• [INPUT DATA]:
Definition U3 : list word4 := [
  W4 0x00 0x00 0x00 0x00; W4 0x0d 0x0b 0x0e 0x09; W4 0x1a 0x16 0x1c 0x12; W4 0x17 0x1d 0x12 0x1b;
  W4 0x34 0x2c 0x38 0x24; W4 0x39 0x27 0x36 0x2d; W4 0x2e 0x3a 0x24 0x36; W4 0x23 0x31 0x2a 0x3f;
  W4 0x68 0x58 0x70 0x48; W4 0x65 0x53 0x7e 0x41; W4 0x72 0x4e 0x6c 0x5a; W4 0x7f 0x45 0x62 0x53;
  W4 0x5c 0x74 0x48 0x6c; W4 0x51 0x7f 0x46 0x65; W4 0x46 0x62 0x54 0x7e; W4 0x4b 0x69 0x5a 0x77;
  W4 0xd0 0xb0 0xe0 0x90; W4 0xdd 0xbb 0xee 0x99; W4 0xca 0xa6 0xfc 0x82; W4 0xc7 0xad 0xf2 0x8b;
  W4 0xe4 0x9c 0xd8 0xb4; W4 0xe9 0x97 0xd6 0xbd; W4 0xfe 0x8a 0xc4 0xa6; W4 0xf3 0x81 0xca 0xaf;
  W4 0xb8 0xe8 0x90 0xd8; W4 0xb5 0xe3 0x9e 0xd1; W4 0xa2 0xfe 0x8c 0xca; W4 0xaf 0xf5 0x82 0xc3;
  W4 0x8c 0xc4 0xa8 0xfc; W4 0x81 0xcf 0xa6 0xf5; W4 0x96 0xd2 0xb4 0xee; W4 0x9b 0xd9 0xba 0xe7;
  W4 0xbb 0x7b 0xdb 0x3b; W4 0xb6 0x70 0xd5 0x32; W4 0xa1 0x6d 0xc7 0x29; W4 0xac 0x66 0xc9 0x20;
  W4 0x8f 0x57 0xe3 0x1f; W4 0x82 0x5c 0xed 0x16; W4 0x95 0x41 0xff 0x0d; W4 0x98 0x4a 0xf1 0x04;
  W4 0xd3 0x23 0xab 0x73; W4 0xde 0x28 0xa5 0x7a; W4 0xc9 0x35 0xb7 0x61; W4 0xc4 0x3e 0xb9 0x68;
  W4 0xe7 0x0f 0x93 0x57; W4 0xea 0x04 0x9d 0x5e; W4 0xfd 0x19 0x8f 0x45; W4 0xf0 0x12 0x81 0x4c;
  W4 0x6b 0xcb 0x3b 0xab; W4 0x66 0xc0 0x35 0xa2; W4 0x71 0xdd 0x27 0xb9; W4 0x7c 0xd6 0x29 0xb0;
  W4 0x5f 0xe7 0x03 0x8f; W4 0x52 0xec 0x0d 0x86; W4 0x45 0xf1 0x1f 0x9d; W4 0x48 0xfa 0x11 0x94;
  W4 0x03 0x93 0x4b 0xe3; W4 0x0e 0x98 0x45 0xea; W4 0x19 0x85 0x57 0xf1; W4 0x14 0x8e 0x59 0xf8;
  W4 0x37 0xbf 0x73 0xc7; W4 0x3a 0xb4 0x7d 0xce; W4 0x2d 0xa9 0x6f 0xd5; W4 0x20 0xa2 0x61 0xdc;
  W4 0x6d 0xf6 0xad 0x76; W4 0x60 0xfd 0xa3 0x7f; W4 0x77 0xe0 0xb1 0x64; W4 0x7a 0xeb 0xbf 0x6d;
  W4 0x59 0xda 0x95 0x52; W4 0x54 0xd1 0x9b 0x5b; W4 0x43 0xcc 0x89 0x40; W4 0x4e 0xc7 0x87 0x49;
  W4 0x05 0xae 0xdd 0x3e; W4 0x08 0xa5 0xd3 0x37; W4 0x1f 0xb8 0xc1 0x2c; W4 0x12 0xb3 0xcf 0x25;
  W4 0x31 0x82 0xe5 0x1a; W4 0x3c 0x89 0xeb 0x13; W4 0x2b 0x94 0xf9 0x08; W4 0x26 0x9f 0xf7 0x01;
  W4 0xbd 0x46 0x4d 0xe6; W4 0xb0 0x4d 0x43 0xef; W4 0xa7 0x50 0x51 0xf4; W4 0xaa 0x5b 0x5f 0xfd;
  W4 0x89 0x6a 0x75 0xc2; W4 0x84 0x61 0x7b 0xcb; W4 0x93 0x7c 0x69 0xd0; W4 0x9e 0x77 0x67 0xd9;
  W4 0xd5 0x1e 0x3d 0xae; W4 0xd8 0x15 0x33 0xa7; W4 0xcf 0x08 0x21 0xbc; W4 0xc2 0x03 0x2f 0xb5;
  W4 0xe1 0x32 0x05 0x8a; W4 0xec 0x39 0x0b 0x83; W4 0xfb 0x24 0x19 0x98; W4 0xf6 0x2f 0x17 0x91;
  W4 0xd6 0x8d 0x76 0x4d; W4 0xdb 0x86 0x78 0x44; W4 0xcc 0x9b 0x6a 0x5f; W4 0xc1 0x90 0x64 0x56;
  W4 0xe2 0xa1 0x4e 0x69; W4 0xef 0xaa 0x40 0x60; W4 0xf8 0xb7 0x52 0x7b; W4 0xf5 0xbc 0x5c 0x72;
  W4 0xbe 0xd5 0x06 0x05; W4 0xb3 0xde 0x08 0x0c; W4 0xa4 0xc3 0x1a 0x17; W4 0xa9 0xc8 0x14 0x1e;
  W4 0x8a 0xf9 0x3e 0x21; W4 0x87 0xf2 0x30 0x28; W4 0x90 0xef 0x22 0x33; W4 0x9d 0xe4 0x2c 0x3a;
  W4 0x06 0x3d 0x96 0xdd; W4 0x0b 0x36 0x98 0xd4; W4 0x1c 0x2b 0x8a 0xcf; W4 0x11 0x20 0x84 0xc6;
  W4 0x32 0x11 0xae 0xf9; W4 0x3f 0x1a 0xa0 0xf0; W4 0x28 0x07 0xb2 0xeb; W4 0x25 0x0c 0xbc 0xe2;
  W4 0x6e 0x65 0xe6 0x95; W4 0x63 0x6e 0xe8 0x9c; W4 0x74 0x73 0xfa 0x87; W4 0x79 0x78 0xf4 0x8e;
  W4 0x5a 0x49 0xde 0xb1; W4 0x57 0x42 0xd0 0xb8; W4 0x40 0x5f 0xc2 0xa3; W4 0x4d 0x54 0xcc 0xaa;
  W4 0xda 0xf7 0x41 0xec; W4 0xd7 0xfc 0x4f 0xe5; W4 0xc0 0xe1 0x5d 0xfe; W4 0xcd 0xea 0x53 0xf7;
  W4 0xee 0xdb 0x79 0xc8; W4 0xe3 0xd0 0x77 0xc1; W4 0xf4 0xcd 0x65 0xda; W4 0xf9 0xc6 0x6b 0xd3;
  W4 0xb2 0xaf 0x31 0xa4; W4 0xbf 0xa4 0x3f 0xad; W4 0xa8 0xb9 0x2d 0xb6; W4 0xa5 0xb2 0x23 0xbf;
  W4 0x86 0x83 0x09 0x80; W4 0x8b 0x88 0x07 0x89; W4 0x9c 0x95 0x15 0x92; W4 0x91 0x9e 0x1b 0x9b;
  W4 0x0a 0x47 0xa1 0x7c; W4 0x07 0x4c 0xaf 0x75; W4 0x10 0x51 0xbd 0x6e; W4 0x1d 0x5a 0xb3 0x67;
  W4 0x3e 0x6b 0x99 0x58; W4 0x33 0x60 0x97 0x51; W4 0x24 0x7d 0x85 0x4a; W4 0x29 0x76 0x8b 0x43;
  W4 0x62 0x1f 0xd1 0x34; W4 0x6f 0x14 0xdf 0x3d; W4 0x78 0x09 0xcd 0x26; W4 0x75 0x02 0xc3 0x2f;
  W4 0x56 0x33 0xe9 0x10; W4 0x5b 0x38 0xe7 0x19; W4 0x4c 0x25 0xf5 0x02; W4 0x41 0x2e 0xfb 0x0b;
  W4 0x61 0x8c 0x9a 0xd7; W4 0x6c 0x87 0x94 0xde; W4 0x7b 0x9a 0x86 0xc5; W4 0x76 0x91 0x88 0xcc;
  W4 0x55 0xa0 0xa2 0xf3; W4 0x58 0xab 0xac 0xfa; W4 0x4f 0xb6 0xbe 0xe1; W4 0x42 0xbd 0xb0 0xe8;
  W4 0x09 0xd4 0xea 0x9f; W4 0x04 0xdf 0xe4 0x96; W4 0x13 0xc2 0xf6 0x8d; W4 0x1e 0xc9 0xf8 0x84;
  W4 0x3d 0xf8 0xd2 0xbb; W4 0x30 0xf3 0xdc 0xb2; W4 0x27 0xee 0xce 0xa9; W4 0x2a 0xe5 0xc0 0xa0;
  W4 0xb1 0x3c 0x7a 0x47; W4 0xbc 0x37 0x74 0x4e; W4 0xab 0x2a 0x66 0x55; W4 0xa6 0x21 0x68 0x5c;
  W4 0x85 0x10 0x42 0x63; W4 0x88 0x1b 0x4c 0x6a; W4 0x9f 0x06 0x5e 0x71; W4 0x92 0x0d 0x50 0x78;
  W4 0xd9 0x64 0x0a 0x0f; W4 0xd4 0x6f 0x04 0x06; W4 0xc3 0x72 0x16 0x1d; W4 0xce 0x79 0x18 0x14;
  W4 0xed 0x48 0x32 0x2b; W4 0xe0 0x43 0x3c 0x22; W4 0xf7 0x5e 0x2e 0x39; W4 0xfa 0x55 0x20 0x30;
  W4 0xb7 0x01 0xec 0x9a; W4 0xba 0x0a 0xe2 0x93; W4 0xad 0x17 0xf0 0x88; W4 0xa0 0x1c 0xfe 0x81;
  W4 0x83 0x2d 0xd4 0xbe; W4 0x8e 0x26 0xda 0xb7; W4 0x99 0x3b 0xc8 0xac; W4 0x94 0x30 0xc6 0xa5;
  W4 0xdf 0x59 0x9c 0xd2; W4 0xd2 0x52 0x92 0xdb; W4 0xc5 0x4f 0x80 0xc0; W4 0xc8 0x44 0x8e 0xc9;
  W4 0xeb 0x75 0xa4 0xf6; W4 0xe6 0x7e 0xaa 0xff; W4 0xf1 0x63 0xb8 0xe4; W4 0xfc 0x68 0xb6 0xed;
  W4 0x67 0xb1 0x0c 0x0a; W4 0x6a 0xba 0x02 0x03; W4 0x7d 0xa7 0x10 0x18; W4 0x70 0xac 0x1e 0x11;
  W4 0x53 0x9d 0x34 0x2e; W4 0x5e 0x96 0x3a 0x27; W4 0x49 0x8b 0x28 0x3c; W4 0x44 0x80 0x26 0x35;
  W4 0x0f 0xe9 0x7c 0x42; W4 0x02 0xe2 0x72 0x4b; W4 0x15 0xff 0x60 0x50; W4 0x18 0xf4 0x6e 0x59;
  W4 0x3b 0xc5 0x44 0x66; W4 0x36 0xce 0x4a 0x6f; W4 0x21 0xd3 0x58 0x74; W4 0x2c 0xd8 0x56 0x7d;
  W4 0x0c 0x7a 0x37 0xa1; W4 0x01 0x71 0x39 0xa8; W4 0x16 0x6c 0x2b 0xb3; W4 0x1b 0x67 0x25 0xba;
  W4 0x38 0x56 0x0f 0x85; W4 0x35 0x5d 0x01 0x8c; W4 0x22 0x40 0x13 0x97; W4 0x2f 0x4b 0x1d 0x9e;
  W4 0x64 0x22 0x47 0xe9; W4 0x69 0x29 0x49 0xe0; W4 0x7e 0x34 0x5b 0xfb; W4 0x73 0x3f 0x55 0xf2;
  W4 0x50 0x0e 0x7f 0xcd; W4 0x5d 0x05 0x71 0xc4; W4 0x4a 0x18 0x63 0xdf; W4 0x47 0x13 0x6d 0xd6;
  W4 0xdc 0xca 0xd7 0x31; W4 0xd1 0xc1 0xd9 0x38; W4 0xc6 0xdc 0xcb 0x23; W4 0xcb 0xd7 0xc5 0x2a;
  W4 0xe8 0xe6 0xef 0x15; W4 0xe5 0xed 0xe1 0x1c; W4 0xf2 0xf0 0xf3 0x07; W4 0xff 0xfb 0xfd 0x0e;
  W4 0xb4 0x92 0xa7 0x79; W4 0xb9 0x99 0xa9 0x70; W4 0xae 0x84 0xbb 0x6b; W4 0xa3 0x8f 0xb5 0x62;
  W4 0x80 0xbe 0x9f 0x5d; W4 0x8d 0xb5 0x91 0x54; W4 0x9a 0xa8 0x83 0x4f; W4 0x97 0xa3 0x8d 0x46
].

---

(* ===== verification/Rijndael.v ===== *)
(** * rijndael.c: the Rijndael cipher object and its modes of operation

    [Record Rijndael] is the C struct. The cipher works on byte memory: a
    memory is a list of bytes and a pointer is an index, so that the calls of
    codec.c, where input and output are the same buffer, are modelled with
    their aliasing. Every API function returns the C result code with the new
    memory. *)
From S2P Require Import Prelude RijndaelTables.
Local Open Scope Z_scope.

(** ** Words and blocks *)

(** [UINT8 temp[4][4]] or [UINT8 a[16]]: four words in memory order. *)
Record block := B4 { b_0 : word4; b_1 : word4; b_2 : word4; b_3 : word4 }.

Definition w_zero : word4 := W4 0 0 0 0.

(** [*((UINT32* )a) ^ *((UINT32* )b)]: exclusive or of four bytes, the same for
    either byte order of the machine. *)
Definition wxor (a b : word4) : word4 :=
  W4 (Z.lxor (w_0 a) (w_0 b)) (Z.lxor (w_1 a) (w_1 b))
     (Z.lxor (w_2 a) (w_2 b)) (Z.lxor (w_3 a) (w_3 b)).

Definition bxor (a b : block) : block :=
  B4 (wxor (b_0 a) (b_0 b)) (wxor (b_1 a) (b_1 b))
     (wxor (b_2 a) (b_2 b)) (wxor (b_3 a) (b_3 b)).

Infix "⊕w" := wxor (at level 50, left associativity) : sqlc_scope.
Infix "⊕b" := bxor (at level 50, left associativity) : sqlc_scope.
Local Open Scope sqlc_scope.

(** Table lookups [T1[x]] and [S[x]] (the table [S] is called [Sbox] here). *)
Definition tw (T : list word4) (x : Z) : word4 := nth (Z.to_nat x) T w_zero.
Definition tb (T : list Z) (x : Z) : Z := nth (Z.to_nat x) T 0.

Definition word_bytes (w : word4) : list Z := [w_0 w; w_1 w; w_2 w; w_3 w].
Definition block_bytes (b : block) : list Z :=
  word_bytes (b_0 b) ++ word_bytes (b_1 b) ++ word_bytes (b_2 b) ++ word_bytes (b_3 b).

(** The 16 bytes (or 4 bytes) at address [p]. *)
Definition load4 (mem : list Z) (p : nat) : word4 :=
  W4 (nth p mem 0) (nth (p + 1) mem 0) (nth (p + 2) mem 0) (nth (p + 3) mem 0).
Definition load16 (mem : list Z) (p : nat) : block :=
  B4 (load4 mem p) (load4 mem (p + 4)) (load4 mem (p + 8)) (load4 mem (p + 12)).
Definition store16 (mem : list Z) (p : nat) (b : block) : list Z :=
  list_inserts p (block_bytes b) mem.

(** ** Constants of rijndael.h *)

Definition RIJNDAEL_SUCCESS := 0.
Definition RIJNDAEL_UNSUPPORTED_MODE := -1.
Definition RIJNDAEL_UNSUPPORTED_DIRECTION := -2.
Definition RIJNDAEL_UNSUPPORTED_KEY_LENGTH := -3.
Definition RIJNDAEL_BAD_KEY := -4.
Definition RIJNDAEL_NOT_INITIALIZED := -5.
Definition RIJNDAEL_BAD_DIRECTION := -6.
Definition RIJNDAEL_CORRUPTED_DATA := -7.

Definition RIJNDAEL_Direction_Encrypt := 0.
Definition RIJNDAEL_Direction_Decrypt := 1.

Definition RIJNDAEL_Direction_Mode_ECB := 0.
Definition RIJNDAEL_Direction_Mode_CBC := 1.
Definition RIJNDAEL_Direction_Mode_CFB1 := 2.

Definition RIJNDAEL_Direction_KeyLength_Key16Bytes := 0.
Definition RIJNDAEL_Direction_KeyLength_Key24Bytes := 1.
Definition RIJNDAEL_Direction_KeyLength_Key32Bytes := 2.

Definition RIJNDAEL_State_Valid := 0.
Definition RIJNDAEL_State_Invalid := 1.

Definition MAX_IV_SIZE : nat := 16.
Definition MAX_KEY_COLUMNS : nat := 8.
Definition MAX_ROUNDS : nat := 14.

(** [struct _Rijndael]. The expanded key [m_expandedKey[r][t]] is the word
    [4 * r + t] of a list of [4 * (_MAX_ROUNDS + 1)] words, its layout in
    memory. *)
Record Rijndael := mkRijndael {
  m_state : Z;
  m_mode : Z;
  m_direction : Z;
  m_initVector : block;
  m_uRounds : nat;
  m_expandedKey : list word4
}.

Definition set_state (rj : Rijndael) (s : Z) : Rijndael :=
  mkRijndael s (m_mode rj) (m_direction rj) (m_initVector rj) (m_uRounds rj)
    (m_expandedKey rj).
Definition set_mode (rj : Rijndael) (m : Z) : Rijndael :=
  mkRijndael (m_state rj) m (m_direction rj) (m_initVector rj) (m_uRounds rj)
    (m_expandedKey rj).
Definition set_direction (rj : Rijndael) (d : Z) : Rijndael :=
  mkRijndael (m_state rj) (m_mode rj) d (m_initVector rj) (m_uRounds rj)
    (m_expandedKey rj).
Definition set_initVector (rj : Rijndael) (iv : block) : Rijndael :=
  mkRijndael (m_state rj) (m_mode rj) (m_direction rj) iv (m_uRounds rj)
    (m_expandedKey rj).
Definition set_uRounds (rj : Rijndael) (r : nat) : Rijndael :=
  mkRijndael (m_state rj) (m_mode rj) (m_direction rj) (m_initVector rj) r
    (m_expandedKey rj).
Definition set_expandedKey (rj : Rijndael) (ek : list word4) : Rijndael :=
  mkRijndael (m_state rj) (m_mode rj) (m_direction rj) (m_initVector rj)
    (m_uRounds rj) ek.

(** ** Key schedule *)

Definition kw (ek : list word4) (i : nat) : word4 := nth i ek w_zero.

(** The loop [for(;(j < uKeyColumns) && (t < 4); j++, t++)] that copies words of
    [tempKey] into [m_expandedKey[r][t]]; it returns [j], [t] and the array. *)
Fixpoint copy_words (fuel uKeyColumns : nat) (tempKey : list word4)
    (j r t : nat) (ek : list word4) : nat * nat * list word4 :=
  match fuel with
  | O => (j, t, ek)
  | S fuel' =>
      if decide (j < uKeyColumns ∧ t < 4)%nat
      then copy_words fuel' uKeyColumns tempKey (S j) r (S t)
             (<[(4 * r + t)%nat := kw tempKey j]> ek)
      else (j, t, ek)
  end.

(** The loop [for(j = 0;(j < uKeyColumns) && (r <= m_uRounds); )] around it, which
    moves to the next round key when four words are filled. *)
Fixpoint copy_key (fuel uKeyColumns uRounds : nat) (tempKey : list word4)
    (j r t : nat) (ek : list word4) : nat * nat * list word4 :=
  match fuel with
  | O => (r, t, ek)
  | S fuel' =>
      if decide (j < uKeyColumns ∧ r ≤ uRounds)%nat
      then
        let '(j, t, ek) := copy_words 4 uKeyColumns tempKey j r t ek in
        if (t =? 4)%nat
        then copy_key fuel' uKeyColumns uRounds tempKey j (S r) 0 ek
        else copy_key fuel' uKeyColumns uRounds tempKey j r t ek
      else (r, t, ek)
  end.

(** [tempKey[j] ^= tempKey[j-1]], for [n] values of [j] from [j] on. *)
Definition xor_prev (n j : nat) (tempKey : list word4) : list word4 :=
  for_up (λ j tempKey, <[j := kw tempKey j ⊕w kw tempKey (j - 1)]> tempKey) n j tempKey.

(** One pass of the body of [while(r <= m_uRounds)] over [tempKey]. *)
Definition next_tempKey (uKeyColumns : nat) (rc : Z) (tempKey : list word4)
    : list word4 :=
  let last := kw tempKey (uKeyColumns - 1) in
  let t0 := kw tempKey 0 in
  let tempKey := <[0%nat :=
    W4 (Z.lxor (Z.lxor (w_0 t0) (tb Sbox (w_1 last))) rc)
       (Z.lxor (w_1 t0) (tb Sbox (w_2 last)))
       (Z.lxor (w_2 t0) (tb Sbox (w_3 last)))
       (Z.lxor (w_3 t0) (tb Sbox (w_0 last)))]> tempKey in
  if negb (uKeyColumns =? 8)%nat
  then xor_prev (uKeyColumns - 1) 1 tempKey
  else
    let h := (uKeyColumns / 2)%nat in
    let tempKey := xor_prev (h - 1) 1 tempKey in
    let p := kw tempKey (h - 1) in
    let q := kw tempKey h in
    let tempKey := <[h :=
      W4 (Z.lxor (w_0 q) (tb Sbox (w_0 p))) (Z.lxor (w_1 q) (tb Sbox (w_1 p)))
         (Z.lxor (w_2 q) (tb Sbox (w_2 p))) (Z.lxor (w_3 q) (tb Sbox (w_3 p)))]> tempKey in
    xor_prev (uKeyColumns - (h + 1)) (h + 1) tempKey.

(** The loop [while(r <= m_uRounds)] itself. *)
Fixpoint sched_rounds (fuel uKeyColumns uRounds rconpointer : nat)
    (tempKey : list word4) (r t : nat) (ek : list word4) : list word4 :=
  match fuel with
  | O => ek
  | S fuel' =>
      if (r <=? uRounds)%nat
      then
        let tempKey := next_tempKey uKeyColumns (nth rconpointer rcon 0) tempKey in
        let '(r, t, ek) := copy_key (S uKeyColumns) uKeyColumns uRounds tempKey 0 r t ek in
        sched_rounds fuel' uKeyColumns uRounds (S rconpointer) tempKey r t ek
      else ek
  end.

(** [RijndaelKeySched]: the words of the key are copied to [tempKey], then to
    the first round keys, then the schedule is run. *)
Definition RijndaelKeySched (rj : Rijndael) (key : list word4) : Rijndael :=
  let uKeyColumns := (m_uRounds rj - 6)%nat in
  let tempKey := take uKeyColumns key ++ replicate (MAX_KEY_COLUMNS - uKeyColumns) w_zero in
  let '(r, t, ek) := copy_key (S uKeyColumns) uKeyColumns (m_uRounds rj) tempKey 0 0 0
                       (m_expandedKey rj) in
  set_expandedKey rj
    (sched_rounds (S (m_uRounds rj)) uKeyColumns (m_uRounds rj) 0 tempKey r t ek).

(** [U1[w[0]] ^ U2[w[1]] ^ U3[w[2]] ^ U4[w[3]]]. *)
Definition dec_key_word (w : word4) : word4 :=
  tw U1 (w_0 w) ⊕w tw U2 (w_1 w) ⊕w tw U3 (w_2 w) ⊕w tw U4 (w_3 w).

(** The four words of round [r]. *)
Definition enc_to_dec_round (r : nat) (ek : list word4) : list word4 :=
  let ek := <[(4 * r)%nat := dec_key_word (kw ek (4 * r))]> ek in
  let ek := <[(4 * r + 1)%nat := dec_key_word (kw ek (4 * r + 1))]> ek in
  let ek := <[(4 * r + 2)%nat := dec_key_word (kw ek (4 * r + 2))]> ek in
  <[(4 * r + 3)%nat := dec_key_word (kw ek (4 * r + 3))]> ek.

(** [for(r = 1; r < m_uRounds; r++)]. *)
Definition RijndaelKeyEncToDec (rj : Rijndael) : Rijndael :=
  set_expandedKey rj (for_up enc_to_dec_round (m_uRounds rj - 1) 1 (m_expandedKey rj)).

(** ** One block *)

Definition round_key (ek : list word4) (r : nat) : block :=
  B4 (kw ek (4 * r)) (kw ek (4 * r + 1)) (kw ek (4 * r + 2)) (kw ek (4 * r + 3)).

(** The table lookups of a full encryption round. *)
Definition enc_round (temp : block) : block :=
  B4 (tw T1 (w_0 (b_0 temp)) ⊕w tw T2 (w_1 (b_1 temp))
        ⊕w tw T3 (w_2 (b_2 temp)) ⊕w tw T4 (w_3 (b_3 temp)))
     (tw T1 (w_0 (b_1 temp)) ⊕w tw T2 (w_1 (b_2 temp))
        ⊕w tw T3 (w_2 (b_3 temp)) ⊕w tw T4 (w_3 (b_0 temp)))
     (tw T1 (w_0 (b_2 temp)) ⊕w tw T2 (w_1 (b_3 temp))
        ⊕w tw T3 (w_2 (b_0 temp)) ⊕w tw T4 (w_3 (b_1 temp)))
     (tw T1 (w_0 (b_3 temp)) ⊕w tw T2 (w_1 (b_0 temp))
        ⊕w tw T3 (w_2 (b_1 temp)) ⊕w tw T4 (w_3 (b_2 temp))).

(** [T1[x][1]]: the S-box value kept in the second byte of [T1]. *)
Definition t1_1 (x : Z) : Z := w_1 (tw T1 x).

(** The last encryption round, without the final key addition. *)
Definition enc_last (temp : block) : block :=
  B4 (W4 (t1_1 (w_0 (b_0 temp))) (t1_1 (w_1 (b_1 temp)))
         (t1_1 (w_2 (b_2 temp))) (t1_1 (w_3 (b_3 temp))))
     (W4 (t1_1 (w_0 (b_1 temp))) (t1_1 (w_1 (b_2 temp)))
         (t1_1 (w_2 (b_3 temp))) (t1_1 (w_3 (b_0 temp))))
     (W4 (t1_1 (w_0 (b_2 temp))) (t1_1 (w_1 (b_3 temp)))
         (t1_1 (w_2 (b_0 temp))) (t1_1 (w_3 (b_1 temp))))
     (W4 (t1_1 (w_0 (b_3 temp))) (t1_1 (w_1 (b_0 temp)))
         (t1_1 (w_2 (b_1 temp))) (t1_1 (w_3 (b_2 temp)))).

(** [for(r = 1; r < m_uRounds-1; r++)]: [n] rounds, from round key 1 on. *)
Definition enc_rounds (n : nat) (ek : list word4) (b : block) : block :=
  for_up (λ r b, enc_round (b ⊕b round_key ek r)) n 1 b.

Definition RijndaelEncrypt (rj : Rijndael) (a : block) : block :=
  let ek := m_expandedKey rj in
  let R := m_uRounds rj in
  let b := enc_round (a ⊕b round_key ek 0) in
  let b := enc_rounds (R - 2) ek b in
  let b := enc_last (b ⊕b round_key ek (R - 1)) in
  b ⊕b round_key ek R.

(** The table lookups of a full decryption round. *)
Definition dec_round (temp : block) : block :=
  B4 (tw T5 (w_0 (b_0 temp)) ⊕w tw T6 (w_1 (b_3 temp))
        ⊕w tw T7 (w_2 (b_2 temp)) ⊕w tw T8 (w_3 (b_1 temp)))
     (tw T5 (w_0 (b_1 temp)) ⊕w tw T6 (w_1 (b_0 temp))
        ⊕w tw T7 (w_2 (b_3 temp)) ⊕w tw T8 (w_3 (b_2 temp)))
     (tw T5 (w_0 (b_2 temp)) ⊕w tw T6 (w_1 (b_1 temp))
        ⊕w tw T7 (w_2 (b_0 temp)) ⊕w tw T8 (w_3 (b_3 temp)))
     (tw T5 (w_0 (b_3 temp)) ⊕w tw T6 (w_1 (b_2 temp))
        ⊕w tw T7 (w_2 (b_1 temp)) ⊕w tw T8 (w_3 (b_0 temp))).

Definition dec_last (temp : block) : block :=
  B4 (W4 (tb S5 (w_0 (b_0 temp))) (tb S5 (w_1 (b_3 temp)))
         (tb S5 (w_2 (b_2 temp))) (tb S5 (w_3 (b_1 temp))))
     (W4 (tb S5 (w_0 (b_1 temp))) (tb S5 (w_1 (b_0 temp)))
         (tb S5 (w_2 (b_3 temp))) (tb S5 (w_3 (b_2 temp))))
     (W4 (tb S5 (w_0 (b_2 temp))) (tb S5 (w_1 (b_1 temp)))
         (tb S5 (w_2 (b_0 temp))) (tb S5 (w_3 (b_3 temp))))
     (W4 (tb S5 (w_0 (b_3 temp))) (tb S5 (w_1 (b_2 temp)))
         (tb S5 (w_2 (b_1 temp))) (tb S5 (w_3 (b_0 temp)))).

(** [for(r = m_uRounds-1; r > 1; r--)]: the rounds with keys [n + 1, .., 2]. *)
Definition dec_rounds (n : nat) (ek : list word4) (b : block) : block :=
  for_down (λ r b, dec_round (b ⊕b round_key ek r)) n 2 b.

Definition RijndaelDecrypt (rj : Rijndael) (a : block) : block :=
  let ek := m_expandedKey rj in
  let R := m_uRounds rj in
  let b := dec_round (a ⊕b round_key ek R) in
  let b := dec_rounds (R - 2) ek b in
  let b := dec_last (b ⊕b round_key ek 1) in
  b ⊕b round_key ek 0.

• [EXERCISE DIRECTIONS]:
From the records above, give again exactly the lines running from the line with "let b := enc_rounds (R - 2) ek b in" to the line with "Definition dec_round (temp", inclusive.

• [RESULT OF THIS TASK]:
  let b := enc_rounds (R - 2) ek b in
  let b := enc_last (b ⊕b round_key ek (R - 1)) in
  b ⊕b round_key ek R.

(** The table lookups of a full decryption round. *)
Definition dec_round (temp : block) : block :=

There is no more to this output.